Governments around the country are in the awkward position of enjoying massive windfalls from the profits of gambling, while video poker machines drive addicts to destitution one spin at a time.
But Canberra’s pubs and clubs will now be allowed to trade poker machine licenses, so that smaller venues can sell their machines to larger organisations, to reduce the accessibility of the expensive habit.
Gaming Minister Joy Burch said a percentage of poker machine licences would be surrendered with each transaction, driving down the number of machines.
Among the biggest changes ever undertaken in the sector, new licenses will be capped at a ratio of 15 machines to every 1,000 adults.
Meanwhile, the Queensland Government is going the other way and deregulating the gambling industry.
The Newman Government has brought in changes to increase the number of poker machines in a single club, and increased the value of notes that can be used.
The new rules have been reviewed by a team behind Dr Charles Livingstone, from the School of Public Health and Preventative Medicine at Monash University.

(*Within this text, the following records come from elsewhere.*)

(** The handler of [PATCH /api/orders/:id/status], case by case, after
    the validation middleware. *)
Lemma patch_after_validation id body w :
  Legacy.patchOrderStatus id body w =
  match ObjectId (VStr id) with
  | None => (Sent (Response 400 (Message "Invalid order id")), w)
  | Some k =>
      let w1 := World (productColl w) (orderColl w)
                      (accesses w ++ [OrderFindById (VStr id)]) in
      match orderColl w !! k with
      | None => (Sent (Response 404 (Message "Order not found")), w1)
      | Some order =>
          match Order_setStatus order
                  (JS.nullish (JS.getProp body "status")
                              (Order.status order)) with
          | Some order' =>
              if Order.validate order' then
                (Next (Response 200 (OrderDoc order')),
                 World (productColl w)
                       (<[Order._id order' := order']> (orderColl w))
                       (accesses w1 ++ [OrderSave (Order._id order')]))
              else (Sent (Response 500 (Uncaught ValidationError)), w1)
          | None => (Sent (Response 500 (Uncaught ValidationError)), w1)
          end
      end
  end.
Proof.
  unfold Legacy.patchOrderStatus. rewrite isValidObjectId_text.
  destruct (ObjectId (VStr id)) as [k|] eqn:Hk; cbn [negb]; [|done].
  unfold mbind at 1, Handler_bind at 1. rewrite Order_findById_run, Hk.
  cbn zeta. destruct (orderColl w !! k) as [order|]; [|done].
  unfold mbind, Handler_bind. rewrite Order_save_run.
  destruct (Order_setStatus _ _) as [order'|]; [|done].
  by destruct (Order.validate _).
Qed.

Lemma Server_patch_run id body w :
  Server.patchOrderStatus id body w =
  match Server.statusChain body with
  | [] => Legacy.patchOrderStatus id body w
  | errors => (Sent (Response 400 (ValidationFailed errors)), w)
  end.
Proof.
  unfold Server.patchOrderStatus. unfold mbind at 1, Handler_bind at 1.
  by destruct (Server.statusChain body).
Qed.

Lemma validate_withStatus order v :
  Order.statusInEnum v = false →
  Order.validate (Order.withStatus order v) = false.
Proof. intros Hv. unfold Order.validate. cbn. by rewrite Hv, andb_false_r. Qed.

(** A status outside the enum never passes the save. *)
Lemma setStatus_outside order v :
  outsideEnum v → v ≠ VUndef → v ≠ VNull →
  match Order_setStatus order v with
  | Some order' => Order.validate order' = false
  | None => True
  end.
Proof.
  intros Hout Hu Hn. unfold Order_setStatus.
  destruct (castString v) as [r|] eqn:Hcast; [|done]. cbn.
  apply validate_withStatus.
  destruct (castString_shape _ _ Hcast) as [->|[->|[s ->]]].
  - by destruct Hu; apply (castString_nullish _ _ Hcast); left.
  - by destruct Hn; apply (castString_nullish _ _ Hcast); right.
  - cbn. apply bool_decide_eq_false_2. by apply Hout.
Qed.
Definition is_AnyOf (c : Clause) : bool :=
  match c with AnyOf _ => true | _ => false end.
Definition is_ContainsArray (c : Clause) : bool :=
  match c with ContainsArray _ => true | _ => false end.
Definition is_ArgArray (a : Arg) : bool :=
  match a with ArgArray _ => true | _ => false end.
Definition is_ArgInt32 (a : Arg) : bool :=
  match a with ArgInt32 _ => true | _ => false end.

(** The positive identifiers of a facet, in the order given, repeats kept. *)
Definition positive_ids (vals : list string) : list Z :=
  List.filter (fun z => (0 <? z)%Z) (map Atoi vals).

Definition echo_all (key : string) (xs : list Item.t)
    (F : gmap string (list Item.t)) : gmap string (list Item.t) :=
  fold_left (fun F x => echo key x F) xs F.

(** The builder before the closing text is written. *)
Definition Fits_where (sigma : Scheduler) (G : Global) (r : Request) : Build :=
  group_facet sigma G r
    (item_facet G r
       (ship_facet G r
          {| sb := select_sql; args := []; Filter := ∅; clauses := []; ranges := 0 |})).

(** An entity stays in a slot list iff its group is not a charge group. *)
Definition kept (ChargeCategories : gset Z) (G : Global) (item : Item.t) : bool :=
  negb (IsCharge ChargeCategories (Groups_at G (Item.Group item))).

(** The parameter numbers a clause refers to, in the order written. *)
Definition clause_params (c : Clause) : list nat :=
  match c with
  | ContainsOne n | ContainsArray n => [n]
  | AnyOf ns => ns
  end.

(** The builder numbers its placeholders 1, 2, ... as it binds. *)
Definition numbered (b : Build) : Prop :=
  concat (map clause_params (clauses b)) = seq 1 (length (args b)).

Definition is_ContainsOne (c : Clause) : bool :=
  match c with ContainsOne _ => true | _ => false end.
Definition is_ArgInt (a : Arg) : bool :=
  match a with ArgInt _ => true | _ => false end.
(** The states the loop passes through while it keeps running. *)
Inductive reachable (window : Window) : Game -> Prop :=
| reachable_start fuel debug pos self pos' :
    from_curses_window fuel window debug pos = Ok (self, pos') ->
    reachable window self
| reachable_tick fuel key pos self self' timeout pos' :
    reachable window self ->
    tick fuel window key self pos = Ok (Continue self' timeout, pos') ->
    reachable window self'.

End Loop.

(** The game state a tick leaves behind, whichever way it ends. *)
Definition Tick_game (out : Tick) : Game :=
  match out with
  | Continue self _ => self
  | Break self => self
  end.

(** The arena of a window: rows [0..max_y], columns [0..max_x]. *)
Definition max_y (window : Window) : Z := fst (get_window_max_yx window).
Definition max_x (window : Window) : Z := snd (get_window_max_yx window).

Definition inside_arena (window : Window) (c : Coord) : Prop :=
  BORDER <= y c <= max_y window - BORDER /\
  BORDER <= x c <= max_x window - BORDER.

(** The band the spawner samples from: the margin is the [border = 5] of
    [random_outside_snake]. *)
Definition inside_band (window : Window) (c : Coord) : Prop :=
  5 <= y c <= max_y window - 5 /\ 5 <= x c <= max_x window - 5.

(** The coordinate [random_inside_window window 5] builds from the two draws
    at the cursor, when neither range is empty. *)
Definition sample (draws : nat -> Z) (window : Window) (pos : nat) : Coord :=
  mkCoord (5 + draws pos mod (max_y window - 5 - 5 + 1))
          (5 + draws (S pos) mod (max_x window - 5 - 5 + 1)).

(** The snake lies on every cell of the band. *)
Definition covers_band (window : Window) (snake : Snake) : Prop :=
  forall c, inside_band window c -> In c snake.

(** ** Binary64 arithmetic

    Python's [float] is IEEE 754 binary64, and [/], [*] and [+] each return
    the exact result rounded to the nearest representable number, ties to
    even. [binary64] is that rounding, on rationals: a 53-bit significand
    at the exponent of the value. Overflow and subnormal numbers are left
    out; every value [calculate_frame_timeout] computes is far from both. *)

(** The nearest integer, ties to even. *)
Definition rne (q : Q) : Z :=
  let f := Qfloor q in
  match (q - inject_Z f ?= 1 # 2)%Q with
  | Lt => f
  | Gt => f + 1
  | Eq => if Z.even f then f else f + 1
  end.

(** The exponent [e] of a positive rational: [2 ^ e <= x < 2 ^ (e + 1)]. *)
Definition Qlog2 (x : Q) : Z :=
  let k := Z.log2 (Qnum x) - Z.log2 (Zpos (Qden x)) in
  if Qle_bool (2 ^ k) x then k else k - 1.

Definition binary64 (x : Q) : Q :=
  match Qnum x with
  | Z0 => 0%Q
  | Zpos _ =>
      let e := Qlog2 x in
      (inject_Z (rne (x * 2 ^ (52 - e))) * 2 ^ (e - 52))%Q
  | Zneg _ =>
      let e := Qlog2 (- x) in
      (- (inject_Z (rne (- x * 2 ^ (52 - e))) * 2 ^ (e - 52)))%Q
  end.

(** [TIC = 1 / 6] as the float it is. *)
Definition TIC_binary64 : Q := binary64 (1 / 6).

(** The arithmetic of [calculate_frame_timeout] at a snake length, every
    operation rounded: [1 / 6], the product with the correction, the
    quotient [1 / (len * 2)] of two integers, and the sum. The corrections
    0.5 and 1 are floats as they stand. *)
Definition frame_timeout_binary64 (len : Z) (direction : Direction) : Q :=
  let snake_size_correction := binary64 (1 / inject_Z (len * 2)) in
  binary64 (binary64 (TIC_binary64 * horizontal_correction direction)
            + snake_size_correction).

(** [calculate_frame_timeout] with the float it returns, where
    [calculate_frame_timeout] above has the exact value of the formula. *)
Definition calculate_frame_timeout_binary64 (snake : Snake)
  (direction : Direction) : M Q :=
  let divisor := Z.of_nat (length snake) * 2 in
  if divisor =? 0 then raise ZeroDivisionError
  else ret (frame_timeout_binary64 (Z.of_nat (length snake)) direction).

(** A snake of a given length, all segments on one cell: what
    [[Coord(0, 0)] * len] builds. *)
Definition long_snake (len : Z) : Snake := repeat (mkCoord 0 0) (Z.to_nat len).

(** The same arithmetic on the machine's binary64 numbers, to compare
    [frame_timeout_binary64] with, and the rational a finite float stands
    for. *)
Definition prim_frame_timeout (len : Z) (direction : Direction) : float :=
  let TIC := (1 / 6)%float in
  let horizontal_correction :=
    if Direction_in direction horizontal then 0.5%float else 1%float in
  let snake_size_correction :=
    (1 / of_uint63 (Uint63.of_Z (len * 2)))%float in
  (TIC * horizontal_correction + snake_size_correction)%float.

Definition float_value (f : float) : Q :=
  match Prim2SF f with
  | S754_finite s m e =>
      ((if s then - (1) else 1) * inject_Z (Zpos m) * 2 ^ e)%Q
  | _ => 0%Q
  end.

(** Lengths at which the two are compared: the first hundred, some powers
    of two and their neighbours, and the lengths around the first tie. *)
Definition compared_lengths : list Z :=
  map Z.of_nat (seq 1 100)
  ++ [1000; 4095; 4096; 4097; 65535; 1000000; 33554432; 33554433;
      134225919; 134225920; 134225921; 134225922; 300000000; 300000001;
      4503599627370495].

(** ** Shapes of a snake *)

(** The length of a vector in grid steps. *)
Definition manhattan (c : Coord) : Z := Z.abs (y c) + Z.abs (x c).

(** Each segment is one unit step away from the segment behind it. *)
Fixpoint steps (snake : Snake) : Prop :=
  match snake with
  | a :: rest =>
      match rest with
      | b :: _ => (exists d, a = Coord_add b (from_direction d)) /\ steps rest
      | [] => True
      end
  | [] => True
  end.

(** No segment lies on the segment two places behind it. *)
Fixpoint no_backtrack (snake : Snake) : Prop :=
  match snake with
  | a :: rest =>
      match rest with
      | _ :: c :: _ => a <> c /\ no_backtrack rest
      | _ => True
      end
  | [] => True
  end.

(** With two segments or more, the head is where the committed direction
    took it from the segment behind. *)
Definition head_follows_direction (self : Game) : Prop :=
  match self_snake self with
  | head :: neck :: _ =>
      head = Coord_add neck (from_direction (self_direction self))
  | _ => True
  end.

(** ** Concrete arenas and draw sequences used in the examples *)

(** A generator whose first raw draws are listed, zero afterwards. *)
Definition draws_of (l : list Z) : nat -> Z := fun n => nth n l 0.

(** A 10 x 10 terminal: rows and columns [0..9]. *)
Definition window_10 : Window := {| getmaxyx := (10, 10) |}.
(** An 11 x 11 terminal: the spawner's band is the single cell [(5, 5)]. *)
Definition window_11 : Window := {| getmaxyx := (11, 11) |}.
(** A 21 x 21 terminal: centre [(10, 10)], band [5..15] on both axes. *)
Definition window_21 : Window := {| getmaxyx := (21, 21) |}.

(** A game on the 21 x 21 terminal in which the snake eats four times on
    its way down and then turns right, up and left, into its own body:
    the raw draws (glyph, colour, row, column per food), the keys polled
    tick by tick, and the state drawn in the last frame. *)
Definition overlap_draws : nat -> Z :=
  draws_of [0; 0; 6; 5;  0; 0; 7; 5;  0; 0; 8; 5;  0; 0; 9; 5;  0; 0; 0; 0].

Definition overlap_keys : list Z :=
  [-1; -1; -1; -1; -1; KEY_L; KEY_K; KEY_H].

Definition overlap_start : Game :=
  mkGame [mkCoord 10 10] (mkFood 37 (mkCoord 11 10) RED) DOWN false.

(** The same game after four ticks, four segments long. *)
Definition overlap_mid : Game :=
  mkGame [mkCoord 14 10; mkCoord 13 10; mkCoord 12 10; mkCoord 11 10]
         (mkFood 37 (mkCoord 14 10) RED) DOWN false.

Definition overlap_game : Game :=
  mkGame [mkCoord 14 10; mkCoord 14 11; mkCoord 15 11; mkCoord 15 10;
          mkCoord 14 10]
         (mkFood 37 (mkCoord 5 5) RED) LEFT false.

(** * Properties *)

(** ** Geometry *)

Lemma get_window_max_yx_eq window :
  get_window_max_yx window = (max_y window, max_x window).
Proof.
  unfold max_y, max_x. now destruct (get_window_max_yx window).
Qed.

Lemma Coord_eq_iff a b : Coord_eq a b = true <-> a = b.
Proof.
  unfold Coord_eq. rewrite andb_true_iff, !Z.eqb_eq.
  destruct a, b; simpl. split.
  - intros [-> ->]. reflexivity.
  - intros E. injection E as -> ->. auto.
Qed.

Far from fighting problem gambling, the review found Queensland’s new laws actually encourage issues of organised crime and money laundering.
“If you reduce the amount of regulation, if you grant people perpetual licences, and if you reduce the capacity of the regulator to actually keep track of things, and all of the reforms do these things, then (there is) the likelihood that organised crime or other forces who want to launder money have a much greater opportunity to do so,” Dr Livingstone said in an interview for ABC radio.
“I'm sure the authorities will say this is preposterous but gambling is, continues to be, and always will be a prime source of money laundering and when you liberalise the regulation around this, the likelihood of that occurring increases. There is no question of that.”